• **PROBLEM DESCRIPTION**
Only the lines of the data below from the one with "- intros q1" through the one with "Lemma stored_evolves m" are wanted. Repeat them exactly.

── EXERCISE INPUT ──

(* ===== verification/ContentPacks.v ===== *)
(** * Packs from their first content to the index

    A pack's data only grows until it is uploaded, so that its items can be read
    before and after; the items of an uploaded pack join the index being
    built. *)

From S2P Require Import Prelude GoStrings GoText GoTime Db IndexID IndexTable IndexV1 IndexV2 IndexV2Facts IndexBuild IndexMergedFacts IndexRoundTrip Gather PackFormat ContentStore IndexBlobV0 CommittedIndex ContentManager ContentSpec ContentInv ContentStoreFacts CommittedFacts ContentFacts ContentSessions.
Open Scope go_scope.

(** ** Builders *)

Lemma Add_either (b : Builder) it i : Add b it !! i = b !! i \/ (ContentID it = i /\ Add b it !! i = Some it).
Proof.
  unfold Add. destruct (decide (ContentID it = i)) as [<-|Hne].
  - destruct (b !! ContentID it) as [old|] eqn:E; [destruct (contentInfoGreaterThanStruct it old)|]; rewrite ?lookup_insert_eq, ?E; auto.
  - left. destruct (b !! ContentID it) as [old|]; [destruct (contentInfoGreaterThanStruct it old)|]; rewrite ?lookup_insert_ne; done.
Qed.

Lemma Add_has (b : Builder) it : is_Some (Add b it !! ContentID it).
Proof.
  unfold Add. destruct (b !! ContentID it) as [old|] eqn:E; [destruct (contentInfoGreaterThanStruct it old)|]; rewrite ?lookup_insert_eq, ?E; eauto.
Qed.

Lemma foldl_Add_from l (b : Builder) i it : foldl Add b l !! i = Some it -> b !! i = Some it \/ (it ∈ l /\ ContentID it = i).
Proof.
  revert b. induction l as [|x l IH]; intros b; cbn [foldl]; [by left|]. intros [Hb|[? ?]]%IH; [|right; split; [by right|done]].
  destruct (Add_either b x i) as [E|[<- E]]; rewrite E in Hb; [by left|]. injection Hb as <-. right. split; [by left|done].
Qed.

Lemma foldl_Add_has l (b : Builder) i : is_Some (b !! i) \/ i ∈ ContentID <$> l -> is_Some (foldl Add b l !! i).
Proof.
  revert b. induction l as [|x l IH]; intros b; cbn [foldl fmap list_fmap].
  - intros [?|Hi]; [done|]. by apply not_elem_of_nil in Hi.
  - intros Hi. apply IH. destruct Hi as [Hi|[->|Hi]%elem_of_cons]; [|left; apply Add_has|by right].
    left. destruct (Add_either b x i) as [E|[_ E]]; rewrite E; eauto.
Qed.

Definition by_content (b : Builder) : Prop := forall i it, b !! i = Some it -> ContentID it = i.

Lemma value_elem (b : Builder) it : it ∈ (map_to_list b).*2 <-> exists i, b !! i = Some it.
Proof.
  rewrite list_elem_of_fmap. split.
  - intros ([i x] & -> & Hx%elem_of_map_to_list). eauto.
  - intros [i Hi]. exists (i, it). split; [done|]. by apply elem_of_map_to_list.
Qed.

(** A builder filled with the values of a keyed one is that one. *)
Lemma foldl_Add_values b : by_content b -> foldl Add ∅ (map_to_list b).*2 = b.
Proof.
  intros Hk. apply map_eq. intros i. destruct (foldl Add ∅ (map_to_list b).*2 !! i) as [it|] eqn:E.
  - apply foldl_Add_from in E as [E|[[j Hj]%value_elem Hc]]; [by rewrite lookup_empty in E|]. pose proof (Hk _ _ Hj) as Hj'. congruence.
  - destruct (b !! i) as [it|] eqn:Eb; [|done]. exfalso. destruct (foldl_Add_has (map_to_list b).*2 ∅ i) as [x Hx]; [|congruence].
    right. rewrite list_elem_of_fmap. exists it. split; [symmetry; by apply Hk|]. apply value_elem. eauto.
Qed.

Lemma get_range_app data x off n e : 0 <= n -> get_range data off n = Some e -> get_range (data ++ x) off n = Some e.
Proof.
  intros Hn. unfold get_range. destruct (Z.ltb_spec off 0); [done|]. destruct (Z.ltb_spec n 0); [lia|].
  destruct (Z.ltb_spec (slen data) (off + n)); [done|]. intros [= <-]. unfold slen in *. rewrite length_app.
  destruct (Z.ltb_spec (Z.of_nat (length data + length x)) (off + n)); [lia|]. f_equal. unfold slice.
  rewrite drop_app_le by lia. rewrite take_app_le; [done|]. rewrite length_drop. lia.
Qed.

Section Packs.
Context {TE : Environment} {TC : Crypter} {TCL : CrypterLaws} {TP : Parameters} {TF : Config} {TK : Compressors} {TL : ContentLaws}.
Context {F : string -> Prop} {D : ID -> Prop}.

(** ** A change of one pack *)

Definition stored (m : WriteManager) (p : nat) (pp : pendingPackInfo) : WriteManager :=
  set_packs m (<[p := pp]> (wm_packs m)) (wm_pendingPacks m) (wm_writingPacks m) (wm_failedPacks m) (wm_packIndexBuilder m).

Lemma stored_inv m p pp0 pp : inv F m -> wm_packs m !! p = Some pp0 -> pp_packBlobID pp = pp_packBlobID pp0 ->
  pack_ok (wm_world m) pp -> (forall prefix, wm_pendingPacks m !! prefix = Some p -> pending_ok (wm_world m) prefix pp) ->
  counted (w_tick (wm_world m)) (stored m p pp) -> inv F (stored m p pp).
Proof.
  intros Hi Hp0 Eid Hok Hpd Hcnt. assert (wm_packs (stored m p pp) !! p = Some pp) as Hp by (cbn; by rewrite lookup_insert_eq).
  assert (forall q, q <> p -> wm_packs (stored m p pp) !! q = wm_packs m !! q) as Hold by (intros q Hq; cbn; by rewrite lookup_insert_ne).
  assert (forall q qq, wm_packs (stored m p pp) !! q = Some qq -> exists qq0, wm_packs m !! q = Some qq0 /\ pp_packBlobID qq0 = pp_packBlobID qq) as Hname.
  { intros q qq Hq. destruct (decide (q = p)) as [->|Hne]; [rewrite Hp in Hq; injection Hq as <-; eauto|]. rewrite (Hold q Hne) in Hq. eauto. }
  split; try apply Hi.
  - intros q Hq. change (referenced m q) in Hq. destruct (inv_packs _ _ Hi q Hq) as (qq & Hqq & Hqok & HF).
    destruct (decide (q = p)) as [->|Hne]; [|exists qq; by rewrite (Hold q Hne)]. exists pp. split; [done|]. split; [done|]. congruence.
  - intros prefix q Hq. change (wm_pendingPacks m !! prefix = Some q) in Hq. destruct (inv_pending _ _ Hi prefix q Hq) as (? & ? & qq & Hqq & Hqok).
    split; [done|]. split; [done|]. destruct (decide (q = p)) as [->|Hne]; [exists pp; split; [done|by apply Hpd]|exists qq; by rewrite (Hold q Hne)].
  - intros q1 q2 qq1 qq2 H1 H2 (r1 & Hr1 & <-)%Hname (r2 & Hr2 & <-)%Hname. by eapply (inv_distinct _ _ Hi).
  - exact Hcnt.
Qed.

Lemma stored_evolves m p pp0 pp : wm_packs m !! p = Some pp0 ->
  (forall i it, pp_currentPackItems pp !! i = Some it -> pp_currentPackItems pp0 !! i = Some it \/ D (ContentID it) \/ Deleted it = false
     \/ exists jt, known m jt /\ ContentID jt = ContentID it /\ Deleted jt = Deleted it) ->
  (forall i it, pp_currentPackItems pp0 !! i = Some it -> ~ D (ContentID it) ->
     exists i' it', pp_currentPackItems pp !! i' = Some it' /\ ContentID it' = ContentID it) ->
  evolves F D m (stored m p pp).
Proof.
  intros Hp0 Hnew Hkeep. apply evolves_known; [done| |].
  - intros it [[(q & qq & i & Hr & Hqq & Hit)|Hb]|Hin]; [|left; left; by right|left; by right]. change (referenced m q) in Hr.
    cbn in Hqq. apply lookup_insert_Some in Hqq as [[<- <-]|[Hne Hqq]]; [|left; left; left; by exists q, qq, i].
    destruct (Hnew i it Hit) as [Ho|?]; [|by right]. left. left. left. by exists p, pp0, i.
  - intros it [[(q & qq & i & Hr & Hqq & Hit)|Hb]|Hin] HD; [|exists it; split; [left; by right|done]|exists it; split; [by right|done]].
    destruct (decide (q = p)) as [->|Hne].
    + rewrite Hp0 in Hqq. injection Hqq as <-. destruct (Hkeep i it Hit HD) as (i' & it' & Hi' & E). exists it'. split; [|done].
      left. left. exists p, pp, i'. split; [done|]. split; [cbn; by rewrite lookup_insert_eq|done].
    + exists it. split; [|done]. left. left. exists q, qq, i. split; [done|]. split; [cbn; by rewrite lookup_insert_ne|done].
Qed.

Lemma stored_counted m p pp0 pp n n' (ids : gset ID) : wm_packs m !! p = Some pp0 -> counted n m -> (n + size ids <= n')%nat ->
  (forall i it, pp_currentPackItems pp !! i = Some it -> pp_currentPackItems pp0 !! i = Some it \/ ContentID it ∈ ids) ->
  counted n' (stored m p pp).
Proof.
  intros Hp0 (js & Hj & Hs) Hn Hit. exists (ids ∪ js). split; [|rewrite size_union_alt; pose proof (subseteq_size (js ∖ ids) js ltac:(set_solver)); lia].
  intros it [(q & qq & i & Hr & Hqq & Hi)|Hb]; apply elem_of_union; [|right; apply Hj; by right]. cbn in Hqq. change (referenced m q) in Hr.
  apply lookup_insert_Some in Hqq as [[<- <-]|[Hne Hqq]]; [|right; apply Hj; left; by exists q, qq, i].
  destruct (Hit i it Hi) as [Ho|?]; [right|by left]. apply Hj. left. by exists p, pp0, i.
Qed.

Lemma stored_evolves_same m p pp0 pp : wm_packs m !! p = Some pp0 -> pp_currentPackItems pp = pp_currentPackItems pp0 ->
  evolves F D m (stored m p pp).
Proof. intros Hp0 E. apply (stored_evolves m p pp0); [done| |]; rewrite E; eauto. Qed.

Lemma pack_reads_app data x it d : 0 <= PackedLength it -> pack_reads data it d -> pack_reads (data ++ x) it d.
Proof. intros Hl (e & He & Hd). exists e. split; [by apply get_range_app|done]. Qed.

(** More data at the end of a pack that is not stored. *)
Lemma pack_ok_app w pp x fin : pack_ok w pp -> w_blobs w !! pp_packBlobID pp = None ->
  (fin = true -> exists i it, pp_currentPackItems pp !! i = Some it /\ PackBlobID it = pp_packBlobID pp) ->
  pack_ok w (set_data pp (pp_currentPackData pp ++ x) fin).
Proof.
  intros [Hi Hn Hs Hf] Hnone Hfin. split; cbn; [|done| |done].
  - intros i it Hit. destruct (Hi i it Hit) as (? & [Hsh ?] & ? & Hr). split_and!; [done..|]. cbn. intros E. destruct (Hr E) as (? & d & ? & ? & ?).
    split; [unfold slen in *; rewrite length_app; lia|]. exists d. split_and!; [|done..]. apply pack_reads_app; [apply Hsh|done].
  - intros b Hb. congruence.
Qed.

(** ** Preparing a pack *)

Definition wm_lists (m : WriteManager) := (wm_pendingPacks m, wm_writingPacks m, wm_failedPacks m, wm_packIndexBuilder m).

Definition to_upload (m : WriteManager) (p : nat) : Prop := p ∈ wm_writingPacks m \/ p ∈ wm_failedPacks m.

Lemma to_upload_referenced m p : to_upload m p -> referenced m p.
Proof. intros [?|?]; [right; by left|by right; right]. Qed.

Lemma to_upload_not_pending m p prefix : inv F m -> to_upload m p -> wm_pendingPacks m !! prefix <> Some p.
Proof. intros Hi Hu Hp. destruct (inv_pending _ _ Hi prefix p Hp) as (? & ? & _). by destruct Hu. Qed.

Lemma to_upload_lists m m' p : wm_lists m' = wm_lists m -> to_upload m p -> to_upload m' p.
Proof. unfold wm_lists, to_upload. intros [= _ -> -> _]. done. Qed.

(** A pack that can be uploaded and entered in the index. *)
Definition ready (r : option Builder) (pp : pendingPackInfo) : Prop :=
  default ∅ r = pp_currentPackItems pp
  /\ (pp_finalized pp = true \/ pp_currentPackItems pp = ∅ \/ pp_currentPackData pp = [])
  /\ (pp_currentPackData pp = [] -> forall i it, pp_currentPackItems pp !! i = Some it -> PackBlobID it <> pp_packBlobID pp).

Definition holding (m0 : WriteManager) (p : nat) (Q : pendingPackInfo -> Prop) (m : WriteManager) : Prop :=
  wm_lists m = wm_lists m0 /\ exists pp, wm_packs m !! p = Some pp /\ Q pp.

Lemma still_on_storage {A} (c : M world A) : still wm_lists (on_storage c).
Proof. intros m. by rewrite on_storage_eq. Qed.

Lemma still_load p : still wm_lists (load_pack p).
Proof. intros m. unfold load_pack. by destruct (wm_packs m !! p). Qed.

Ltac still_lists := repeat first [ progress intros | case_match | solve [apply still_on_storage] | solve [apply still_load]
  | solve [done] | solve [apply still_ret] | solve [apply still_fail] | apply still_bind ].

Lemma still_prepare_data p : still wm_lists (preparePackDataContent p).
Proof. unfold preparePackDataContent. still_lists. Qed.

Lemma still_prepare p : still wm_lists (prepareAndWritePackInternal p).
Proof. unfold prepareAndWritePackInternal, when. pose proof (still_prepare_data p). still_lists. Qed.

(** Storing a pack on its way to the storage. *)
Lemma store_pack_safe m m0 p pp (Q : pendingPackInfo -> Prop) P : to_upload m0 p ->
  assumed F m (fun m => holding m0 p (fun pp0 => pp_packBlobID pp = pp_packBlobID pp0 /\ pp_currentPackItems pp = pp_currentPackItems pp0
    /\ pack_ok (wm_world m) pp) m /\ P m) -> Q pp ->
  safe F D m (store_pack p pp m) (fun _ => holding m0 p Q).
Proof.
  intros Hu Hm HQ. eapply safe_modify; [exact Hm|done|]. intros _ Hi ((Hl & pp0 & Hp0 & Eid & Eit & Hok) & _). split_and!.
  - apply (stored_inv m p pp0); [done..| |].
    + intros prefix Hp. exfalso. eapply to_upload_not_pending; [exact Hi| |exact Hp]. by eapply to_upload_lists.
    + eapply (stored_counted _ _ pp0 _ _ _ ∅); [done|apply (inv_count _ _ Hi)|rewrite size_empty; lia|]. rewrite Eit. by left.
  - by apply (stored_evolves_same m p pp0).
  - split; [exact Hl|]. exists pp. split; [cbn; by rewrite lookup_insert_eq|done].
Qed.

───

• **SOLUTION TO THIS PROBLEM**
  - intros q1 q2 qq1 qq2 H1 H2 (r1 & Hr1 & <-)%Hname (r2 & Hr2 & <-)%Hname. by eapply (inv_distinct _ _ Hi).
  - exact Hcnt.
Qed.

Lemma stored_evolves m p pp0 pp : wm_packs m !! p = Some pp0 ->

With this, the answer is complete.